Without altering a single character, set down all of the data below.

[SUPPLIED RECORDS]:
_ _ _ _ _

(** If moreover no caller is cancelled and no coroutine raises
    [CancelledError], every caller is served: a caller has the result of its
    coroutine exactly when that has returned, its exception exactly when it has
    raised one, and otherwise its item is queued or at work; and while somebody
    waits, the loop can go on, by finishing its item or by taking the next. *)
Theorem executor_serves (acts : list Action) :
  Forall (fun a => calm a = true) acts ->
  let e := reached acts in let os := outputs acts new_executor in
  (forall i, futures e !! i = Some Resulted <-> Finished i Value ∈ os) /\
  (forall i, futures e !! i = Some Failed <-> Finished i RaisesException ∈ os) /\
  (forall i, futures e !! i = Some Pending <-> i ∈ queue e \/ at_work e = Some i) /\
  ((exists i, futures e !! i = Some Pending) ->
   exists l, (exists i, loops e !! l = Some (Working i)) \/
             (exists i rest, queue e = i :: rest /\ (step (Get l) e).1 = [Began i])).
Proof.
  intros Hc e os. pose proof (Alive_play acts [] new_executor Hc Alive_new) as Ha. simpl in Ha.
  fold (reached acts) in Ha. fold e os in Ha.
  split; [apply (al_result _ _ Ha)|]. split; [apply (al_failed _ _ Ha)|]. split; [apply (al_pending _ _ Ha)|].
  intros [i Hi]. assert (Hr : running e = true).
  { destruct (running e) eqn:Er; [done|]. destruct (ser_off _ _ (al_serial _ _ Ha) Er) as (_ & Ht & Hq & _).
    apply (al_pending _ _ Ha) in Hi as [Hi|Hi]; [by rewrite Hq in Hi; inversion Hi|].
    unfold at_work in Hi. by rewrite Ht in Hi. }
  destruct (al_loop _ _ Ha Hr) as (l & s & Ht & El). exists l. destruct s as [| |j]; [| |eauto].
  all: right; apply (al_pending _ _ Ha) in Hi as [Hi|Hi]; [|unfold at_work in Hi; by rewrite Ht, El in Hi].
  all: destruct (queue e) as [|j rest] eqn:Eq; [inversion Hi|]; exists j, rest; split; [done|]; simpl; rewrite El, ?Hr;
    unfold loop_get; simpl; by rewrite Eq.
Qed.

(** One cancelled caller ends the executor: when the coroutine of a
    caller that was cancelled meanwhile is over, however it ends, the loop task
    dies; until somebody stops the executor no item begins again and no caller,
    present or future, gets a result. *)
Theorem cancelled_caller_kills (acts later : list Action) (l item : nat) (o : Outcome) :
  Forall (fun a => unstopped a = true) acts -> Forall (fun a => unstopped a = true) later ->
  loops (reached acts) !! l = Some (Working item) ->
  futures (reached acts) !! item = Some Pending -> item ∈ awaited (reached acts) ->
  let e := play [CancelCaller item; Ends l o] (reached acts) in
  outputs later e = [] /\ running (play later e) = true /\ loops (play later e) = ∅ /\
  forall i s, futures (play later e) !! i = Some s -> s = Resulted \/ s = Failed ->
    futures (reached acts) !! i = Some s.
Proof.
  intros Ha Hl El Ei Hw e. destruct (Serial_play acts [] new_executor Ha Serial_new) as [Hs _]. simpl in Hs.
  fold (reached acts) in Hs. destruct (ser_task _ _ Hs l _ El) as [Ht Hr].
  assert (Hc : Crashed e /\ futures e = <[item := Cancelled]> (futures (reached acts))).
  { subst e. simpl. rewrite bool_decide_true by done. simpl. rewrite El. simpl. unfold loop_finish. simpl.
    rewrite lookup_insert_eq. destruct o; simpl; (split; [|done]); (split; [done|]); simpl; apply map_empty; intros l'.
    all: destruct (decide (l' = l)) as [->|]; [by rewrite lookup_delete_eq|]; rewrite lookup_delete_ne by done.
    all: destruct (loops (reached acts) !! l') eqn:E; [|done]; apply (ser_task _ _ Hs) in E as [E _]; congruence. }
  destruct Hc as [Hc Hf]. destruct (Crashed_play later e Hl Hc) as ([Hr' Hl'] & Ho & Hfut).
  split; [done|]. split; [done|]. split; [done|]. intros i s Hi Hsr. specialize (Hfut i s Hi Hsr).
  rewrite Hf in Hfut. apply lookup_insert_Some in Hfut as [[_ <-]|[_ ?]]; [by destruct Hsr|done].
Qed.

(** *** Witnesses and examples *)

Lemma executor_sequential_witness :
  begun (outputs [Run 0 10; Run 0 11; RunNowait 12; Get 0; CancelCaller 11; Ends 0 RaisesException; Get 0] new_executor)
  ++ queue (reached [Run 0 10; Run 0 11; RunNowait 12; Get 0; CancelCaller 11; Ends 0 RaisesException; Get 0]) =
  [10; 11; 12].
Proof.
  refine (proj1 (executor_sequential [Run 0 10; Run 0 11; RunNowait 12; Get 0; CancelCaller 11;
    Ends 0 RaisesException; Get 0] _)).
  repeat (constructor; [reflexivity|]). constructor.
Defined.

Lemma executor_serves_witness :
  futures (reached [Run 0 10; Run 0 11; Get 0; Ends 0 Value; Get 0; Ends 0 RaisesException]) !! 10 = Some Resulted.
Proof.
  refine (proj2 (proj1 (executor_serves [Run 0 10; Run 0 11; Get 0; Ends 0 Value; Get 0; Ends 0 RaisesException] _)
                   10) _).
  - repeat (constructor; [reflexivity|]). constructor.
  - vm_compute. set_solver.
Defined.

Lemma cancelled_caller_kills_witness :
  outputs [Run 1 11; RunNowait 12; Get 0; Get 1; Start 2; Get 2]
    (play [CancelCaller 10; Ends 0 Value] (reached [Run 0 10; Get 0])) = [].
Proof.
  refine (proj1 (cancelled_caller_kills [Run 0 10; Get 0] [Run 1 11; RunNowait 12; Get 0; Get 1; Start 2; Get 2]
                   0 10 Value _ _ _ _ _)).
  - repeat (constructor; [reflexivity|]). constructor.
  - repeat (constructor; [reflexivity|]). constructor.
  - vm_compute. reflexivity.
  - vm_compute. reflexivity.
  - vm_compute. reflexivity.
Defined.

(** A coroutine that ends in [CancelledError] ends the loop too, and its own
    caller is never told. *)
Example cancelled_coroutine_kills :
  let e := reached [Run 0 10; Run 0 11; Get 0; Ends 0 RaisesCancelled; Get 0] in
  running e = true /\ loops e = ∅ /\ futures e !! 10 = Some Pending /\ futures e !! 11 = Some Pending.
Proof. vm_compute. repeat split; reflexivity. Qed.

(** A call that arrives while [stop] waits restarts the executor beside the
    old loop: two items are at work at once. *)
Example restart_runs_two :
  let e := reached [Run 0 10; Get 0; Stop 20; Run 1 11; Get 1; Ends 1 Value; Get 1] in
  loops e = {[0 := Working 10; 1 := Working 11]}.
Proof. vm_compute. reflexivity. Qed.

(** What is queued when the executor stops is never run, and its callers wait
    for ever. *)
Example stop_strands_queue :
  let e := reached [Run 0 10; Run 0 11; Get 0; Stop 20; Ends 0 Value; Get 0] in
  loops e = ∅ /\ queue e = [11; 20] /\ futures e !! 11 = Some Pending.
Proof. vm_compute. repeat split; reflexivity. Qed.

_ _ _ _ _

[WRITTEN ANSWER]:
(** If moreover no caller is cancelled and no coroutine raises
    [CancelledError], every caller is served: a caller has the result of its
    coroutine exactly when that has returned, its exception exactly when it has
    raised one, and otherwise its item is queued or at work; and while somebody
    waits, the loop can go on, by finishing its item or by taking the next. *)
Theorem executor_serves (acts : list Action) :
  Forall (fun a => calm a = true) acts ->
  let e := reached acts in let os := outputs acts new_executor in
  (forall i, futures e !! i = Some Resulted <-> Finished i Value ∈ os) /\
  (forall i, futures e !! i = Some Failed <-> Finished i RaisesException ∈ os) /\
  (forall i, futures e !! i = Some Pending <-> i ∈ queue e \/ at_work e = Some i) /\
  ((exists i, futures e !! i = Some Pending) ->
   exists l, (exists i, loops e !! l = Some (Working i)) \/
             (exists i rest, queue e = i :: rest /\ (step (Get l) e).1 = [Began i])).
Proof.
  intros Hc e os. pose proof (Alive_play acts [] new_executor Hc Alive_new) as Ha. simpl in Ha.
  fold (reached acts) in Ha. fold e os in Ha.
  split; [apply (al_result _ _ Ha)|]. split; [apply (al_failed _ _ Ha)|]. split; [apply (al_pending _ _ Ha)|].
  intros [i Hi]. assert (Hr : running e = true).
  { destruct (running e) eqn:Er; [done|]. destruct (ser_off _ _ (al_serial _ _ Ha) Er) as (_ & Ht & Hq & _).
    apply (al_pending _ _ Ha) in Hi as [Hi|Hi]; [by rewrite Hq in Hi; inversion Hi|].
    unfold at_work in Hi. by rewrite Ht in Hi. }
  destruct (al_loop _ _ Ha Hr) as (l & s & Ht & El). exists l. destruct s as [| |j]; [| |eauto].
  all: right; apply (al_pending _ _ Ha) in Hi as [Hi|Hi]; [|unfold at_work in Hi; by rewrite Ht, El in Hi].
  all: destruct (queue e) as [|j rest] eqn:Eq; [inversion Hi|]; exists j, rest; split; [done|]; simpl; rewrite El, ?Hr;
    unfold loop_get; simpl; by rewrite Eq.
Qed.

(** One cancelled caller ends the executor: when the coroutine of a
    caller that was cancelled meanwhile is over, however it ends, the loop task
    dies; until somebody stops the executor no item begins again and no caller,
    present or future, gets a result. *)
Theorem cancelled_caller_kills (acts later : list Action) (l item : nat) (o : Outcome) :
  Forall (fun a => unstopped a = true) acts -> Forall (fun a => unstopped a = true) later ->
  loops (reached acts) !! l = Some (Working item) ->
  futures (reached acts) !! item = Some Pending -> item ∈ awaited (reached acts) ->
  let e := play [CancelCaller item; Ends l o] (reached acts) in
  outputs later e = [] /\ running (play later e) = true /\ loops (play later e) = ∅ /\
  forall i s, futures (play later e) !! i = Some s -> s = Resulted \/ s = Failed ->
    futures (reached acts) !! i = Some s.
Proof.
  intros Ha Hl El Ei Hw e. destruct (Serial_play acts [] new_executor Ha Serial_new) as [Hs _]. simpl in Hs.
  fold (reached acts) in Hs. destruct (ser_task _ _ Hs l _ El) as [Ht Hr].
  assert (Hc : Crashed e /\ futures e = <[item := Cancelled]> (futures (reached acts))).
  { subst e. simpl. rewrite bool_decide_true by done. simpl. rewrite El. simpl. unfold loop_finish. simpl.
    rewrite lookup_insert_eq. destruct o; simpl; (split; [|done]); (split; [done|]); simpl; apply map_empty; intros l'.
    all: destruct (decide (l' = l)) as [->|]; [by rewrite lookup_delete_eq|]; rewrite lookup_delete_ne by done.
    all: destruct (loops (reached acts) !! l') eqn:E; [|done]; apply (ser_task _ _ Hs) in E as [E _]; congruence. }
  destruct Hc as [Hc Hf]. destruct (Crashed_play later e Hl Hc) as ([Hr' Hl'] & Ho & Hfut).
  split; [done|]. split; [done|]. split; [done|]. intros i s Hi Hsr. specialize (Hfut i s Hi Hsr).
  rewrite Hf in Hfut. apply lookup_insert_Some in Hfut as [[_ <-]|[_ ?]]; [by destruct Hsr|done].
Qed.

(** *** Witnesses and examples *)

Lemma executor_sequential_witness :
  begun (outputs [Run 0 10; Run 0 11; RunNowait 12; Get 0; CancelCaller 11; Ends 0 RaisesException; Get 0] new_executor)
  ++ queue (reached [Run 0 10; Run 0 11; RunNowait 12; Get 0; CancelCaller 11; Ends 0 RaisesException; Get 0]) =
  [10; 11; 12].
Proof.
  refine (proj1 (executor_sequential [Run 0 10; Run 0 11; RunNowait 12; Get 0; CancelCaller 11;
    Ends 0 RaisesException; Get 0] _)).
  repeat (constructor; [reflexivity|]). constructor.
Defined.

Lemma executor_serves_witness :
  futures (reached [Run 0 10; Run 0 11; Get 0; Ends 0 Value; Get 0; Ends 0 RaisesException]) !! 10 = Some Resulted.
Proof.
  refine (proj2 (proj1 (executor_serves [Run 0 10; Run 0 11; Get 0; Ends 0 Value; Get 0; Ends 0 RaisesException] _)
                   10) _).
  - repeat (constructor; [reflexivity|]). constructor.
  - vm_compute. set_solver.
Defined.

Lemma cancelled_caller_kills_witness :
  outputs [Run 1 11; RunNowait 12; Get 0; Get 1; Start 2; Get 2]
    (play [CancelCaller 10; Ends 0 Value] (reached [Run 0 10; Get 0])) = [].
Proof.
  refine (proj1 (cancelled_caller_kills [Run 0 10; Get 0] [Run 1 11; RunNowait 12; Get 0; Get 1; Start 2; Get 2]
                   0 10 Value _ _ _ _ _)).
  - repeat (constructor; [reflexivity|]). constructor.
  - repeat (constructor; [reflexivity|]). constructor.
  - vm_compute. reflexivity.
  - vm_compute. reflexivity.
  - vm_compute. reflexivity.
Defined.

(** A coroutine that ends in [CancelledError] ends the loop too, and its own
    caller is never told. *)
Example cancelled_coroutine_kills :
  let e := reached [Run 0 10; Run 0 11; Get 0; Ends 0 RaisesCancelled; Get 0] in
  running e = true /\ loops e = ∅ /\ futures e !! 10 = Some Pending /\ futures e !! 11 = Some Pending.
Proof. vm_compute. repeat split; reflexivity. Qed.

(** A call that arrives while [stop] waits restarts the executor beside the
    old loop: two items are at work at once. *)
Example restart_runs_two :
  let e := reached [Run 0 10; Get 0; Stop 20; Run 1 11; Get 1; Ends 1 Value; Get 1] in
  loops e = {[0 := Working 10; 1 := Working 11]}.
Proof. vm_compute. reflexivity. Qed.

(** What is queued when the executor stops is never run, and its callers wait
    for ever. *)
Example stop_strands_queue :
  let e := reached [Run 0 10; Run 0 11; Get 0; Stop 20; Ends 0 Value; Get 0] in
  loops e = ∅ /\ queue e = [11; 20] /\ futures e !! 11 = Some Pending.
Proof. vm_compute. repeat split; reflexivity. Qed.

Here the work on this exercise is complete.